As well will working with individual community members using furniture bank services, Oyate Tipi develops and facilitates a regular workshop/inservice to support case managers from social services working with this segment of their population and to educate other tenants across Winnipeg to become good tenants.
The Link
Housing Supports Profile
Miikiwap means Butterfly Lodge in Anishinaabe, a place where youth can spread their wings and fly with the support of two System Navigators and one and a half time Tenancy Support Worker. The Miikiwap at Mayfair program utilizes innovative holistic and preventative approaches.
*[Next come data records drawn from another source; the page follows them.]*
(* ===== verification/Affinity.v ===== *)
(** * CPU pinning (src/mvp/src/core/affinity.h)

    [pin_thread_to_cpu] and [set_realtime_priority] on the three kinds of
    platform.  The scheduler is the environment: the result of the call, and
    the mask or the tag it was given. *)

From stdpp Require Import gmap.
From S2P Require Import Prelude.

Inductive Platform := Linux | Apple | Other.

Definition KERN_SUCCESS : Z := 0.
Definition KERN_NOT_SUPPORTED : Z := 46.

(** A cpu_set_t holds the CPUs 0 to 1023; [CPU_SET] outside that range writes
    nothing (glibc checks the index). *)
Definition CPU_SETSIZE : Z := 1024.
Definition cpu_set (cpu : Z) : gset Z := if (0 <=? cpu) && (cpu <? CPU_SETSIZE) then {[cpu]} else ∅.

(** What a call asks the system for. *)
Inductive SchedCall :=
  | SetAffinity (mask : gset Z)
  | SetPolicyTag (tag : Z)
  | SetFifo (prio : Z).

(** The calls made, whether an error was printed, and the result. *)
Record SchedResult := mkSched { sc_calls : list SchedCall; sc_logged : bool; sc_ok : bool }.

(** [rc]: what the system answers.  [cpu + 1] is computed in [int]. *)
Definition pin_thread_to_cpu (p : Platform) (rc cpu : Z) : option SchedResult :=
  match p with
  | Linux => Some (mkSched [SetAffinity (cpu_set cpu)] (negb (rc =? 0)) (rc =? 0))
  | Apple =>
      if cpu =? 2147483647 then None
      else Some (mkSched [SetPolicyTag (cpu + 1)]
             (negb (rc =? KERN_SUCCESS) && negb (rc =? KERN_NOT_SUPPORTED)) (rc =? KERN_SUCCESS))
  | Other => Some (mkSched [] false false)
  end.

Definition set_realtime_priority (p : Platform) (rc prio : Z) : SchedResult :=
  match p with
  | Linux => mkSched [SetFifo prio] false (rc =? 0)
  | _ => mkSched [] false false
  end.

(** A thread reported as pinned on Linux was given a mask with that one CPU. *)
Lemma pinned_one_cpu rc cpu r :
  0 <= cpu < CPU_SETSIZE -> pin_thread_to_cpu Linux rc cpu = Some r -> sc_ok r = true ->
  sc_calls r = [SetAffinity {[cpu]}] /\ rc = 0 /\ sc_logged r = false.
Proof.
  intros Hc [= <-] Hok. simpl in *. apply Z.eqb_eq in Hok as ->. unfold cpu_set.
  rewrite (proj2 (Z.leb_le _ _)), (proj2 (Z.ltb_lt _ _)) by lia. done.
Qed.

(** Distinct CPUs get distinct affinity tags on macOS, never the null tag. *)
Lemma affinity_tags_distinct rc1 rc2 c1 c2 r1 r2 :
  0 <= c1 -> 0 <= c2 ->
  pin_thread_to_cpu Apple rc1 c1 = Some r1 -> pin_thread_to_cpu Apple rc2 c2 = Some r2 ->
  (sc_calls r1 = sc_calls r2 <-> c1 = c2) /\ sc_calls r1 <> [SetPolicyTag 0].
Proof.
  intros H1 H2 E1 E2. unfold pin_thread_to_cpu in *. repeat case_match; simplify_eq/=.
  split; [|intros [= ?]; lia]. split; [intros [= ?]; lia|by intros ->].
Qed.

(** An unsupported request is not logged, any other failure is. *)
Lemma apple_failure_logged rc cpu r :
  pin_thread_to_cpu Apple rc cpu = Some r -> sc_ok r = false -> sc_logged r = negb (rc =? KERN_NOT_SUPPORTED).
Proof.
  unfold pin_thread_to_cpu. case_match; [done|]. intros [= <-]. simpl. by intros ->.
Qed.
(** The printed percentiles: for any measured latencies, at least one and at
    most 2^40, the report is defined and on the sorted latencies; the
    floating-point index never leaves the array. *)
Lemma percentiles_ranked lat :
  lat <> [] -> Z.of_nat (length lat) <= 2 ^ 40 ->
  exists r, latency_report lat = Some r /\ report_of lat r.
Proof.
  intros Hne H40. assert (Z.of_nat (length lat) < 2 ^ 53) as Hn
    by (change (2 ^ 40) with 1099511627776 in H40; change (2 ^ 53) with 9007199254740992; lia).
  pose proof (merge_sort_Permutation Z.le lat) as Hp. fold (sort_ns lat) in Hp.
  pose proof (StronglySorted_merge_sort Z.le lat) as Hs. fold (sort_ns lat) in Hs.
  unfold latency_report. set (srt := sort_ns lat) in *.
  assert (length srt = length lat) as Hlen by by rewrite Hp.
  assert (srt <> []) as Hne' by (intros E; rewrite E in Hlen; by destruct lat).
  rewrite <-Hlen in Hn, H40. destruct fractions as (F1 & F2 & F3 & F4).
  destruct (pct_total srt P50 _ F1 Hne' Hn) as (i1 & x1 & E1 & B1 & L1 & ->).
  destruct (pct_total srt P90 _ F2 Hne' Hn) as (i2 & x2 & E2 & B2 & L2 & ->).
  destruct (pct_total srt P99 _ F3 Hne' Hn) as (i3 & x3 & E3 & B3 & L3 & ->).
  destruct (pct_total srt P999 _ F4 Hne' Hn) as (i4 & x4 & E4 & B4 & L4 & ->).
  assert (0 < length srt)%nat as H0 by (by destruct srt; [|simpl; lia]).
  destruct (last srt) as [m|] eqn:Em; [|by apply last_None in Em]. rewrite last_lookup in Em.
  exists (mkLatency x1 x2 x3 x4 m). split; [done|].
  assert (forall i j x y, i <= j -> srt !! Z.to_nat i = Some x -> srt !! Z.to_nat j = Some y -> x <= y) as Hle.
  { intros i j x y Hij. apply sorted_lookup; [done|lia]. }
  split; cbn [p50 p90 p99 p999 pmax].
  - exists srt. rewrite <-Hlen. split_and!; [done|done| | | | |done].
    + exists i1. split; [|done]. by apply (index_rank _ _ _ _ _ _ _ F1).
    + exists i2. split; [|done]. by apply (index_rank _ _ _ _ _ _ _ F2).
    + exists i3. split; [|done]. by apply (index_rank _ _ _ _ _ _ _ F3).
    + exists i4. split; [|done]. by apply (index_rank _ _ _ _ _ _ _ F4).
  - apply (Hle i1 i2); [|done|done]. eapply (index_mono (length srt)); [exact F1|exact F2|lia|done|done|done|done].
  - apply (Hle i2 i3); [|done|done]. eapply (index_mono (length srt)); [exact F2|exact F3|lia|done|done|done|done].
  - apply (Hle i3 i4); [|done|done]. eapply (index_mono (length srt)); [exact F3|exact F4|lia|done|done|done|done].
  - apply (sorted_lookup srt (Z.to_nat i4) (pred (length srt))); [done|lia|done|done].
  - apply Forall_forall. intros x Hx. rewrite <-Hp in Hx. apply list_elem_of_lookup_1 in Hx as [i Hi].
    apply (sorted_lookup srt i (pred (length srt))); [done| |done|done]. apply lookup_lt_Some in Hi. lia.
Qed.

(** With no measurement the index is out of range of the empty vector: asking
    the benchmark for 0 operations is undefined. *)
Example percentiles_of_nothing : latency_report [] = None.
Proof.
  unfold latency_report, pct. change (sort_ns []) with (@nil Z). by destruct (pct_index (length []) P50).
Qed.

(** ** The measured loop *)

(** A placement the generator draws, and the readings around it. *)
Record Draw := mkDraw { d_buy : bool; d_px : Z; d_qty : Z; d_before : Z; d_after : Z }.

(** The distributions: [px_d(9990, 10010)], [qty_d(1, 10)]. *)
Definition draw_ok (d : Draw) : Prop := 9990 <= d_px d <= 10010 /\ 1 <= d_qty d <= 10.
(* ===== verification/TickFile.v ===== *)
(** * Tick files (src/mvp/src/backtest/replay.{h,cpp})

    [load_csv], [save_csv], [load_binary] and [save_binary].  The contents of
    the file that is read are an argument, [None] when it cannot be opened;
    what is written is the result.  An exception is the value [Thrown]; the
    outer [option] is undefined behaviour as elsewhere. *)

From S2P Require Import Prelude Pool OrderedMap Level Decimal Float64 Scanf Ticks.

Inductive Outcome (A : Type) :=
| Returned (a : A)
| Thrown (what : bytes).
Arguments Returned {A} _.
Arguments Thrown {A} _.

(** ** Text *)

(** The lines that successive [std::getline] calls deliver; a last line need
    not end in a newline. *)
Fixpoint getlines_go (line bs : bytes) : list bytes :=
  match bs with
  | [] => match line with [] => [] | _ => [line] end
  | c :: bs => if c =? 10 then line :: getlines_go [] bs else getlines_go (line ++ [c]) bs
  end.
Definition getlines (bs : bytes) : list bytes := getlines_go [] bs.

(** [line.find(pat) != npos] *)
Fixpoint contains (pat bs : bytes) : bool :=
  bool_decide (pat `prefix_of` bs) || match bs with [] => false | _ :: bs => contains pat bs end.

(** "%llu,%u,%c,%c,%lld,%lld,%llu" *)
Definition csv_format : list Directive :=
  [DUnsigned UINT64_SIZE; DLit 44; DUnsigned 4294967296; DLit 44; DChar; DLit 44; DChar; DLit 44;
   DLongLong; DLit 44; DLongLong; DLit 44; DUnsigned UINT64_SIZE].

(** One line; the inner [None] is a line that is skipped. *)
Definition csv_tick (line : bytes) : option (option Tick) :=
  vals ← sscanf csv_format (until_nul line);
  Some match vals with
       | [ts; sym; ev; sd; px; qy; ext] =>
           Some {| ts_ns := ts; symbol := sym;
                   event := if ev =? 67 then EventType_Cancel
                            else if ev =? 84 then EventType_Trade else EventType_Add;
                   t_side := if sd =? 83 then 1 else 0;
                   t_price := px; t_qty := qy; ext_id := ext |}
       | _ => None
       end.

Fixpoint load_lines (lines : list bytes) (out : list Tick) : option (list Tick) :=
  match lines with
  | [] => Some out
  | [] :: lines => load_lines lines out
  | line :: lines =>
      t ← csv_tick line;
      load_lines lines (match t with Some t => out ++ [t] | None => out end)
  end.

Definition load_csv (path : bytes) (file : option bytes) : option (Outcome (list Tick)) :=
  match file with
  | None => Some (Thrown (str "load_csv: cannot open " ++ path))
  | Some bs =>
      let lines := getlines bs in
      let lines :=
        match lines with
        | first :: rest => if contains (str "ts_ns") first then rest else lines
        | [] => []
        end in
      out ← load_lines lines []; Some (Returned out)
  end.

Definition csv_line (t : Tick) : bytes :=
  let ev := if event t =? EventType_Cancel then 67 else if event t =? EventType_Trade then 84 else 65 in
  let sd := if t_side t =? 1 then 83 else 66 in
  to_chars (ts_ns t) ++ 44 :: to_chars (symbol t) ++ 44 :: ev :: 44 :: sd :: 44 ::
  to_chars (t_price t) ++ 44 :: to_chars (t_qty t) ++ 44 :: to_chars (ext_id t).

Definition save_csv (path : bytes) (opens : bool) (ticks : list Tick) : Outcome bytes :=
  if opens then
    Returned (str "ts_ns,symbol,event,side,price,qty,ext_id" ++ 10 ::
              mjoin ((fun t => csv_line t ++ [10]) <$> ticks))
  else Thrown (str "save_csv: cannot open " ++ path).

(** ** Binary: the structs as they lie in memory

    Little-endian fields at offsets 0, 8, 12, 13, 16, 24 and 32 with two bytes
    of padding at 14, of unspecified contents. *)

Definition sizeof_Tick : nat := 40.

Fixpoint to_le (w : nat) (n : Z) : bytes :=
  match w with O => [] | S w => n mod 256 :: to_le w (n / 256) end.

Definition of_le (bs : bytes) : Z := foldr (fun b v => b + 256 * v) 0 bs.

(** Two's complement. *)
Definition as_i64 (z : Z) : Z := if z <=? INT64_MAX then z else z - UINT64_SIZE.

Definition tick_bytes (pad : Z * Z) (t : Tick) : bytes :=
  to_le 8 (ts_ns t) ++ to_le 4 (symbol t) ++ to_le 1 (event t) ++ to_le 1 (t_side t) ++
  to_le 1 pad.1 ++ to_le 1 pad.2 ++ to_le 8 (t_price t) ++ to_le 8 (t_qty t) ++ to_le 8 (ext_id t).

Definition field_at (off w : nat) (bs : bytes) : Z := of_le (take w (drop off bs)).

Definition tick_of_bytes (bs : bytes) : Tick :=
  {| ts_ns := field_at 0 8 bs; symbol := field_at 8 4 bs; event := field_at 12 1 bs;
     t_side := field_at 13 1 bs; t_price := as_i64 (field_at 16 8 bs);
     t_qty := as_i64 (field_at 24 8 bs); ext_id := field_at 32 8 bs |}.

Fixpoint read_ticks (n : nat) (bs : bytes) : list Tick :=
  match n with
  | O => []
  | S n => tick_of_bytes bs :: read_ticks n (drop sizeof_Tick bs)
  end.

Definition load_binary (path : bytes) (file : option bytes) : Outcome (list Tick) :=
  match file with
  | None => Thrown (str "load_binary: cannot open " ++ path)
  | Some bs =>
      if negb (length bs mod sizeof_Tick =? 0)%nat then
        Thrown (str "load_binary: size not multiple of Tick")
      else Returned (read_ticks (length bs / sizeof_Tick) bs)
  end.

Definition save_binary (path : bytes) (opens : bool) (pads : list (Z * Z)) (ticks : list Tick)
    : Outcome bytes :=
  if opens then Returned (mjoin (zip_with tick_bytes pads ticks))
  else Thrown (str "save_binary: cannot open " ++ path).

(** ** Round trips *)

(** The fields are values of their types. *)
Record tick_ok (t : Tick) : Prop := {
  tk_ts : 0 <= ts_ns t < UINT64_SIZE;
  tk_symbol : 0 <= symbol t < 4294967296;
  tk_event : 0 <= event t < 256;
  tk_side : 0 <= t_side t < 256;
  tk_price : i64_range (t_price t);
  tk_qty : i64_range (t_qty t);
  tk_ext : 0 <= ext_id t < UINT64_SIZE
}.

(** What the text form keeps of a tick: unknown events become placements and
    every side but 1 a buy. *)
Definition csv_norm (t : Tick) : Tick :=
  {| ts_ns := ts_ns t; symbol := symbol t;
     event := if event t =? EventType_Cancel then EventType_Cancel
              else if event t =? EventType_Trade then EventType_Trade else EventType_Add;
     t_side := if t_side t =? 1 then 1 else 0;
     t_price := t_price t; t_qty := t_qty t; ext_id := ext_id t |}.

Lemma csv_line_chars t : tick_ok t -> Forall (fun c => 44 <= c) (csv_line t) /\ csv_line t <> [].
Proof.
  intros [????? ? ?]. unfold csv_line.
  assert (forall n, - UINT64_SIZE < n < UINT64_SIZE -> Forall (fun c => 44 <= c) (to_chars n)) as Hn.
  { intros n Hn. eapply Forall_impl; [by apply to_chars_chars|]. intros c [->|]; lia. }
  split; [|by destruct (to_chars (ts_ns t))].
  repeat first [apply Forall_app_2 | apply Forall_cons_2 | apply Hn; lia64]; repeat case_match; lia.
Qed.

Lemma csv_tick_line t : tick_ok t -> csv_tick (csv_line t) = Some (Some (csv_norm t)).
Proof.
  intros Ht. destruct (csv_line_chars t Ht) as [Hc _]. unfold csv_tick. rewrite until_nul_id; cycle 1.
  { intros Hz. rewrite Forall_forall in Hc. apply Hc in Hz. lia. }
  destruct Ht. unfold csv_line, csv_format.
  rewrite <-(app_nil_r (to_chars (ext_id t))).
  repeat first [rewrite sscanf_unsigned by (done || lia64) | rewrite sscanf_signed by (done || lia64)
               | rewrite sscanf_lit | rewrite sscanf_char].
  cbn. unfold csv_norm. do 3 f_equal; repeat case_match; done.
Qed.

Lemma getlines_line line bs : 10 ∉ line -> getlines (line ++ 10 :: bs) = line :: getlines bs.
Proof.
  unfold getlines. intros Hl.
  assert (forall acc, getlines_go acc (line ++ 10 :: bs) = (acc ++ line) :: getlines_go [] bs) as H;
    [|apply (H [])].
  induction line as [|c line IH]; intros acc; simpl; [by rewrite app_nil_r|].
  apply not_elem_of_cons in Hl as [Hc Hl]. rewrite (proj2 (Z.eqb_neq _ _)) by done.
  rewrite IH by done. by rewrite <-app_assoc.
Qed.

Lemma load_lines_saved ts : forall out,
  Forall tick_ok ts ->
  load_lines (getlines (mjoin ((fun t => csv_line t ++ [10]) <$> ts))) out = Some (out ++ (csv_norm <$> ts)).
Proof.
  induction ts as [|t ts IH]; intros out Hts; simpl; [by rewrite app_nil_r|].
  apply Forall_cons in Hts as [Ht Hts]. destruct (csv_line_chars t Ht) as [Hc Hne].
  rewrite <-app_assoc. simpl. rewrite getlines_line; cycle 1.
  { intros Hz. rewrite Forall_forall in Hc. apply Hc in Hz. lia. }
  simpl. rewrite csv_tick_line by done. destruct (csv_line t); [done|]. simpl.
  rewrite IH by done. by rewrite <-app_assoc.
Qed.

Lemma load_csv_saved path ts file :
  Forall tick_ok ts -> save_csv path true ts = Returned file ->
  load_csv path (Some file) = Some (Returned (csv_norm <$> ts)).
Proof.
  intros Hts Hf. unfold save_csv in Hf. apply (f_equal (fun o => match o with Returned f => f | Thrown _ => [] end)) in Hf.
  cbv beta iota in Hf. subst file. cbn [load_csv]. rewrite getlines_line by (vm_compute; set_solver).
  change (contains _ _) with true. cbv iota. by rewrite load_lines_saved.
Qed.

(** Known events and sides are kept. *)
Lemma csv_norm_known ts :
  Forall tick_ok ts -> Forall (fun t => event t <= 2 /\ t_side t <= 1) ts -> (csv_norm <$> ts) = ts.
Proof.
  intros Hts Hk. rewrite <-(list_fmap_id ts) at 2. apply list_fmap_ext. intros i t Hi.
  rewrite Forall_lookup in Hts, Hk. destruct (Hts _ _ Hi), (Hk _ _ Hi). destruct t; simpl in *.
  unfold csv_norm, EventType_Cancel, EventType_Trade, EventType_Add; simpl.
  f_equal; repeat case_match; lia.
Qed.

(** (C30) The text form round trips: loading what [save_csv] writes is defined
    and gives back the ticks in order, with unknown events read as placements
    and unknown sides as buys; so ticks with known events and sides come back
    unchanged. *)
Theorem csv_roundtrip path ts :
  Forall tick_ok ts ->
  exists file, save_csv path true ts = Returned file /\
    load_csv path (Some file) = Some (Returned (csv_norm <$> ts)) /\
    (Forall (fun t => event t <= 2 /\ t_side t <= 1) ts -> (csv_norm <$> ts) = ts).
Proof.
  intros Hts. eexists. split; [done|]. split; [by eapply load_csv_saved|by apply csv_norm_known].
Qed.

Lemma csv_roundtrip_witness :
  exists file, save_csv [] true [mkTick 5 0 1 1 (-100) 7 9; mkTick 6 0 9 0 100 7 0] = Returned file /\
    load_csv [] (Some file) =
      Some (Returned [mkTick 5 0 1 1 (-100) 7 9; mkTick 6 0 0 0 100 7 0]) /\
    (Forall (fun t => event t <= 2 /\ t_side t <= 1) [mkTick 5 0 1 1 (-100) 7 9; mkTick 6 0 9 0 100 7 0] ->
     csv_norm <$> [mkTick 5 0 1 1 (-100) 7 9; mkTick 6 0 9 0 100 7 0] =
       [mkTick 5 0 1 1 (-100) 7 9; mkTick 6 0 9 0 100 7 0]).
Proof.
  apply (csv_roundtrip [] [mkTick 5 0 1 1 (-100) 7 9; mkTick 6 0 9 0 100 7 0]).
  repeat constructor; vm_compute; discriminate || done.
Defined.

(** ** The binary form *)

Lemma length_to_le w : forall n, length (to_le w n) = w.
Proof. induction w; intros; simpl; auto. Qed.

Lemma of_le_to_le w : forall n, of_le (to_le w n) = n mod 256 ^ Z.of_nat w.
Proof.
  unfold of_le. induction w as [|w IH]; intros n; cbn [to_le foldr].
  - by rewrite Z.mod_1_r.
  - rewrite IH, Nat2Z.inj_succ, Z.pow_succ_r by lia. rewrite Z.rem_mul_r by lia. done.
Qed.

Lemma as_i64_mod z : i64_range z -> as_i64 (z mod 256 ^ Z.of_nat 8) = z.
Proof.
  intros Hz. change (256 ^ Z.of_nat 8) with UINT64_SIZE. unfold as_i64. destruct (Z.ltb_spec z 0).
  - rewrite <-(Z_mod_plus_full z 1), Z.mod_small by lia64. case_match; lia64.
  - rewrite Z.mod_small by lia64. case_match; lia64.
Qed.

Lemma length_tick_bytes pad t : length (tick_bytes pad t) = sizeof_Tick.
Proof. unfold tick_bytes. by rewrite !length_app, !length_to_le. Qed.

Lemma tick_of_tick_bytes pad t rest : tick_ok t -> tick_of_bytes (tick_bytes pad t ++ rest) = t.
Proof.
  intros []. unfold tick_of_bytes.
  change (field_at 0 8 _) with (of_le (to_le 8 (ts_ns t))).
  change (field_at 8 4 _) with (of_le (to_le 4 (symbol t))).
  change (field_at 12 1 _) with (of_le (to_le 1 (event t))).
  change (field_at 13 1 _) with (of_le (to_le 1 (t_side t))).
  change (field_at 16 8 _) with (of_le (to_le 8 (t_price t))).
  change (field_at 24 8 _) with (of_le (to_le 8 (t_qty t))).
  change (field_at 32 8 _) with (of_le (to_le 8 (ext_id t))).
  rewrite !of_le_to_le, !as_i64_mod by done. change (256 ^ Z.of_nat 8) with UINT64_SIZE.
  change (256 ^ Z.of_nat 4) with 4294967296. change (256 ^ Z.of_nat 1) with 256.
  rewrite !Z.mod_small by lia. by destruct t.
Qed.

Lemma length_save pads ts :
  length pads = length ts ->
  length (mjoin (zip_with tick_bytes pads ts)) = (length ts * sizeof_Tick)%nat.
Proof.
  revert ts. induction pads as [|pad pads IH]; intros [|t ts] Hl; try done.
  cbn [zip_with length mjoin list_join] in *. rewrite length_app, length_tick_bytes, IH; lia.
Qed.

Lemma read_ticks_saved pads ts :
  length pads = length ts -> Forall tick_ok ts ->
  read_ticks (length ts) (mjoin (zip_with tick_bytes pads ts)) = ts.
Proof.
  revert ts. induction pads as [|pad pads IH]; intros [|t ts] Hl Hts; try done.
  apply Forall_cons in Hts as [Ht Hts]. cbn [zip_with length mjoin list_join read_ticks] in *.
  rewrite tick_of_tick_bytes by done. f_equal.
  rewrite <-(length_tick_bytes pad t) at 1. rewrite drop_app_length. apply IH; [lia|done].
Qed.

(** The binary form round trips whatever the padding bytes are, and a file
    that ends inside a tick is rejected with an exception. *)
Theorem binary_roundtrip path pads ts :
  length pads = length ts -> Forall tick_ok ts ->
  exists file, save_binary path true pads ts = Returned file /\
    load_binary path (Some file) = Returned ts /\
    (forall n, (n < length file)%nat -> (n mod sizeof_Tick <> 0)%nat ->
       load_binary path (Some (take n file)) = Thrown (str "load_binary: size not multiple of Tick")).
Proof.
  intros Hl Hts. eexists. split; [done|]. unfold load_binary. split.
  - rewrite length_save by done. rewrite Nat.Div0.mod_mul, Nat.div_mul by done.
    cbn [negb Nat.eqb]. by rewrite read_ticks_saved.
  - intros n Hn Hm. rewrite length_take_le by lia. by rewrite (proj2 (Nat.eqb_neq _ _)).
Qed.

Lemma binary_roundtrip_witness :
  exists file, save_binary [] true [(1, 2)] [mkTick 5 0 1 1 (-100) 7 9] = Returned file /\
    load_binary [] (Some file) = Returned [mkTick 5 0 1 1 (-100) 7 9] /\
    (forall n, (n < length file)%nat -> (n mod sizeof_Tick <> 0)%nat ->
       load_binary [] (Some (take n file)) = Thrown (str "load_binary: size not multiple of Tick")).
Proof.
  apply (binary_roundtrip [] [(1, 2)] [mkTick 5 0 1 1 (-100) 7 9]); [done|].
  repeat constructor; vm_compute; discriminate || done.
Defined.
The importance of human connection with youth and the Miikiwap team in tandem with strong
community supports are important sources of strength and healing for young people with
current and past experiences of homelessness – especially for Indigenous and LGBTQ2S+ youth.
The Tenancy support worker continues following up on these supports for months and sometimes years while youth are situated and secure in their first apartments.
West Central Women’s Resource Centre
Housing Supports Profile
The housing supports initiative funding has been instrumental in making a difference in many participants’ lives. The funding from the housing supports initiative program is able to support women, trans, Two-Spirit and gender non-conforming people experiencing housing and/or income insecurity and homelessness. Participants in need of housing are supported to identify and match available housing units to their preferences and needs. This includes using existing housing lists and building partnerships with landlords. Participants are supported in building a rental resume, completing, and submitting housing applications, as well as viewing potential suites.
Once housed, participants receive check-ins as needed to address any potential issues that could impact their housing security. Prevention services are provided to support participants who are housed but at-risk of losing their housing.
Winnipeg Housing Rehabilitation Corporation
Housing Supports Profile
The HSI funding supports tenant resource coordinators at Winnipeg Housing. Tenants are able to connect with certain programs that ensure more safety and security. This involves getting connected with counselling services, food security etc. The strength and the default is that WHRC is a housing agency. Everyone that is currently within the program is housed. TRC’s continue to collaborate with community agencies to offer eviction prevention strategies.